Fresh from losing its status as continent leader to Ghana, South Africa's gold industry suffered a further blow yesterday with output in the sector plunging 19.5percent year on year in April, dragging down production in the whole mining sector with it.

April’s print follows an 18.3percent decrease in March.

South African gold production has declined by more than 54percent since 2005, for reasons including increased depth of mining, less working time at the face due to greater distances from shaft infrastructure, declining grades, rising costs and stoppages.

René Hochreiter, a mining analyst at Noah Capital Markets, said the gold sector was fast approaching its sell-by date and that platinum, manganese and coal held more promise.

“If you add in total costs, including capex, most of South Africa's gold production is loss-making. The resources are very deep and the cost of getting those resources is so high that it is not worth it,” Hochreiter said.

“I don’t see South African gold production reaching the kind of tons it did 15 to 20 years ago. Production will basically continue to decline because of the costs.”

Output in the sector this year was also harmed by the five-month strike at Sibanye-Stillwater gold mines by the Association of Mineworkers and Construction Union and power outages that took place in the first quarter of the year.

Statistics South Africa said mining production shrank 1.5percent on a yearly basis in April with declined output in iron ore, chromium ore, nickel and building materials joining gold as the main negative contributors in the period.

Gains were recorded in copper, manganese ore, platinum group metals, diamonds and other non-metallic minerals sectors. On a monthly basis, mining output dropped by 2.3percent, following an increase of 4.2percent month on month in March.

Minerals Council South Africa chief economist Henk Langenhoven said gold production was unlikely to recover to its previous levels.
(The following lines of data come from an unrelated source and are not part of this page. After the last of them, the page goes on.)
(** A record of an output, once the outputs are installed. *)
Lemma install_held cf_id count cf bs0 db0 n db bs os k db2 i key value :
  write_setup cf_id count cf bs0 db0 -> writing db0 db -> next_of db0 <= next_of db <= n -> n < two64 ->
  outputs_built (dirname (t_options db0)) cf os ->
  Forall (fun k => next_of db0 <= k < next_of db) (handle_numbers os) ->
  (level_merge (bs_cf_options bs0) = true -> sep_before_flush (t_options db0) = true) ->
  finish_builders os 0 = (OK, bs, k) ->
  Forall (fun o => w_GetFileSize (bfb_file o.2) < two64) bs ->
  BatchFinishFiles listeners cf_id (output_files bs db).1 (output_files bs db).2 = Ok (OK, db2) ->
  stored_at bytes0 cf os i key value -> record_wf (MkBlobRecord key value false) ->
  exists t rs bs' m, index_held cf_id i (MkBlobRecord key value false) t rs bs' m db2 /\
    dirname (bs_db_options bs') = dirname (t_options db0) /\ next_of db0 <= index_file_number i.
Proof.
  intros [Htgt [Hpos _] Hcomp Hrd] Hw Hnext Hn64 Hall Hrange Hmode Hfb Hsize Hbatch Hst Hwf.
  pose proof (finish_builders_ok _ _ _ _ Hfb) as Hfin. destruct (output_files_writing bs db) as [Hw1 Hn1].
  pose proof (writing_trans _ _ _ Hw Hw1) as Hw2. destruct (writing_target _ _ _ _ _ Hw2 Htgt) as [bf Htgt1].
  pose proof (output_batch_fresh cf_id bs db (writing_inv _ _ Hw (bt_inv _ _ _ _ Htgt))) as Hfresh.
  destruct Hst as (o & rs & hs & j & file & Ho & Hnum & Hfile & Hadd & Hr & Hh).
  destruct (output_file_of bs db os o Hfin Ho) as (f & o' & Ho' & Hf & Hfh & Hff & Hoh & Hofin & Hm).
  assert (Hcf : complete_file bytes0 (dirname (t_options db0)) cf (heap_of (output_files bs db).2) rs hs f (output_meta db o')).
  { split; [done| |by rewrite Hff| |].
    - cbn. by rewrite Hoh, Hfh.
    - rewrite Hfh. by apply Hall.
    - exists o.2, o'.2. split_and!; [by exists file|done|done]. }
  assert (Hcomplete : batch_complete bytes0 (dirname (t_options db0)) cf (output_files bs db).1 (output_files bs db).2).
  { intros g Hg. destruct (output_complete _ _ _ _ db g Hall Hfin Hg) as (og & og' & Hog & _ & _ & Hc).
    destruct (Hall og Hog) as (_ & rsg & hsg & Hbg). exists rsg, hsg, (output_meta db og'). by apply Hc. }
  assert (Hk : next_of db0 <= index_file_number i < next_of db).
  { rewrite Forall_forall in Hrange. apply Hrange. rewrite <- Hnum. unfold handle_numbers.
    apply list_elem_of_fmap. exists o.1. split; [done|]. apply list_elem_of_fmap. by exists o. }
  assert (Hmn : file_number (output_meta db o') = index_file_number i) by (cbn; by rewrite Hoh, Hnum).
  destruct (output_files bs db) as [files db1]. cbn [fst snd] in *.
  destruct (BatchFinish_held listeners bytes0 cf_id (dirname (t_options db0)) cf (set_building bf bs0) files
    db1 db2 f rs hs (output_meta db o') j (MkBlobRecord key value false) (blob_handle i) Htgt1) as (bs' & Hheld & Hdir);
    try done.
  - apply Hfresh. rewrite (wr_manifest _ _ Hw). by destruct (bt_manifest _ _ _ _ Htgt) as (log & -> & _).
  - cbn. rewrite Forall_forall in Hsize. by apply Hsize.
  - rewrite Hmn. unfold is_u64. lia.
  - cbn. rewrite (wr_options _ _ Hw).
    destruct (level_merge (bs_cf_options bs0)); [by rewrite Hmode|by rewrite andb_false_l].
  - rewrite (wr_caches _ _ Hw2), Hmn. intros rd. apply Hrd. lia.
  - exists (blob_file_compression cf), rs, bs', (output_meta db o'). split; [|by split; [|lia]].
    assert (Hi : i = MkBlobIndex (file_number (output_meta db o')) (blob_handle i)) by (destruct i; by rewrite Hmn).
    by rewrite Hi.
Qed.
End install.

(** ** The whole collection *)

Section collection.
Context `{Coding} `{!CodingOk _} `{Compressors} `{!CompressorsOk _} `{E : Env} `{!EnvOk E}
        `{BC : Cache bytes} `{!CacheOk BC} `{FC : !Cache BlobFileReader} `{!CacheOk FC} `{UnorderedIter} `{!ManifestIO}
        `{!WritableFiles} `{!WritableFilesOk} `{!StoredFilesOk} `{B : BaseDB} `{!BaseDBOk B} `{PriorityQueue}.
Context (listeners : Status -> Status) (hash : bytes -> Z) (bytes0 indeterminate : Z).

(** A database that is in order, and a collection of old files of it, which
    installs its outputs itself: [gs_installs] and [rr_mode] leave out
    [sep_before_flush] without [level_merge], [gs_sorted] the converse. *)
Record gc_setup (cf_id : Z) (gc : BlobGC) (bs : BlobStorage) (ess : list (list entry)) (fb : ForegroundBuilder)
    (db : TitanDBImpl) : Prop := {
  gs_ready : run_ready gc db cf_id ess;
  gs_nodup : NoDup (concat ess).*2;
  gs_setup : write_setup cf_id (Z.of_nat (gc_fuel (heap_of db) (gc_inputs gc))) (titan_cf_options gc) bs db;
  gs_sorted : level_merge (bs_cf_options bs) = true -> sep_before_flush (t_options db) = true;
  gs_installs : installs db fb;
  gs_records : Forall (fun e => record_wf (MkBlobRecord e.1.1 e.1.2 false)) (concat ess);
  gs_inputs : Forall (fun l => is_Some (heap_of db !! l) /\ file_number (deref (heap_of db) l) < next_of db) (gc_inputs gc)
}.

(** What a successful run hands to [Finish]. *)
Lemma Run_outputs stop gc db fb d cf_id ess bs s r :
  gc_setup cf_id gc bs ess fb db ->
  Run listeners hash bytes0 indeterminate stop (BlobGCJob_new gc) db fb d = Ok (s, r) -> status_ok s = true ->
  writing db (run_db r) /\ next_of db <= next_of (run_db r) < two64 /\
  outputs_built bytes0 (dirname (t_options db)) (titan_cf_options gc) (blob_file_builders (run_job r)) /\
  Forall (fun k => next_of db <= k < next_of (run_db r)) (handle_numbers (blob_file_builders (run_job r))) /\
  exists L gs, L ≡ₚ concat ess /\
    gc_done bytes0 (set_sampled_inputs (gc_inputs gc) gc) cf_id d L (run_job r) gs.
Proof.
  intros [Hready Hnd [_ [Hpos Hnum] _ _] _ _ _ _] Hrun Hs.
  destruct (Run_ok listeners hash bytes0 indeterminate stop gc db fb d cf_id ess Hready) as (s' & r' & Hrun' & Hok).
  rewrite Hrun in Hrun'. injection Hrun' as <- <-. destruct (Hok Hs) as (_ & L & gs & HL & Hdone).
  assert (Hne : gc_inputs gc <> []).
  { intros Hnil. pose proof (rr_inputs _ _ _ _ Hready) as Hin. rewrite Hnil in Hin. inversion Hin; subst.
    by destruct (rr_nonempty _ _ _ _ Hready). }
  unfold Run in Hrun. change (sampled_inputs (blob_gc (SampleCandidateFiles (BlobGCJob_new gc)))) with (gc_inputs gc) in Hrun.
  destruct (gc_inputs gc) as [|l ls] eqn:Hin; [done|]. rewrite <- Hin in *. clear Hne.
  destruct (DoRunGC_files listeners hash bytes0 indeterminate db (set_sampled_inputs (gc_inputs gc) gc) stop
    (SampleCandidateFiles (BlobGCJob_new gc)) fb d s r) as [[_ Hw Hnx _ Hr Hnm] Hout]; try done.
  { exact (rr_mode _ _ _ _ Hready). }
  unfold outs in Hr, Hnm. rewrite Hout in Hr, Hnm. cbn [option_list] in Hr, Hnm. rewrite app_nil_r in Hr, Hnm.
  split_and!; [done|lia|change (sampled_inputs (set_sampled_inputs (gc_inputs gc) gc)) with (gc_inputs gc) in *; lia| |done|].
  - intros o Ho. unfold named in Hnm. rewrite Forall_fmap, Forall_forall in Hnm. split; [by apply (Hnm o)|].
    apply list_elem_of_lookup in Ho as [x Hx].
    destruct (Forall2_lookup_l _ _ _ _ _ (gd_built _ _ _ _ _ _ _ Hdone) Hx) as (g & _ & file & Hfile & Hall).
    exists (record_of <$> g.1), g.2, file. by split.
  - by exists L, gs.
Qed.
“Gold’s lower production was accelerated by the Sibanye-Stillwater strike action. However, the Minerals Council has been saying for a long time that more than 60percent of gold mines are marginal or loss-making and the fact that Sibanye is closing shafts is an example of the reality of this,” Langenhoven said.

FNB economist Matlhodi Matsei said although April's print outcome spelt a weak start to mining production in the second quarter, the sector would like to see an improvement in the remainder of the quarter.

“Factors that are likely to support recovery include improved electricity supply compared to the first quarter, as well as some normalisation in gold mining production following the end of the protracted strike at Sibanye-Stillwater,” Matsei said.

“Nevertheless, the backdrop of cooling global activity and ongoing trade tensions present downside risks to this potential recovery.”

The mining and quarrying industry decreased by 10.8percent in the first quarter largely as the result of low production of coal, gold, iron ore and chrome ore. Together with manufacturing, trade and agriculture, the sector formed the biggest negative of the first quarter's shock 3.2percent contraction.

Activity data this week showed that the manufacturing and trade sectors rebounded strongly at the start of the second quarter.

Capital Economics emerging markets economist Virág Fórizs said while mining figures for April were softer than expected, stronger conditions in the rest of the economy suggested that the second quarter started on a brighter note.

“Manufacturing output growth jumped to 4.6percent year on year in April, while retail sales rose by 2.4percent year on year. And measured on a month-on-month basis, the manufacturing and retail sectors also recorded stronger growth in April than in the first quarter. Taken together, the figures for April point to South Africa starting the second quarter on a firmer footing,” Fórizs said.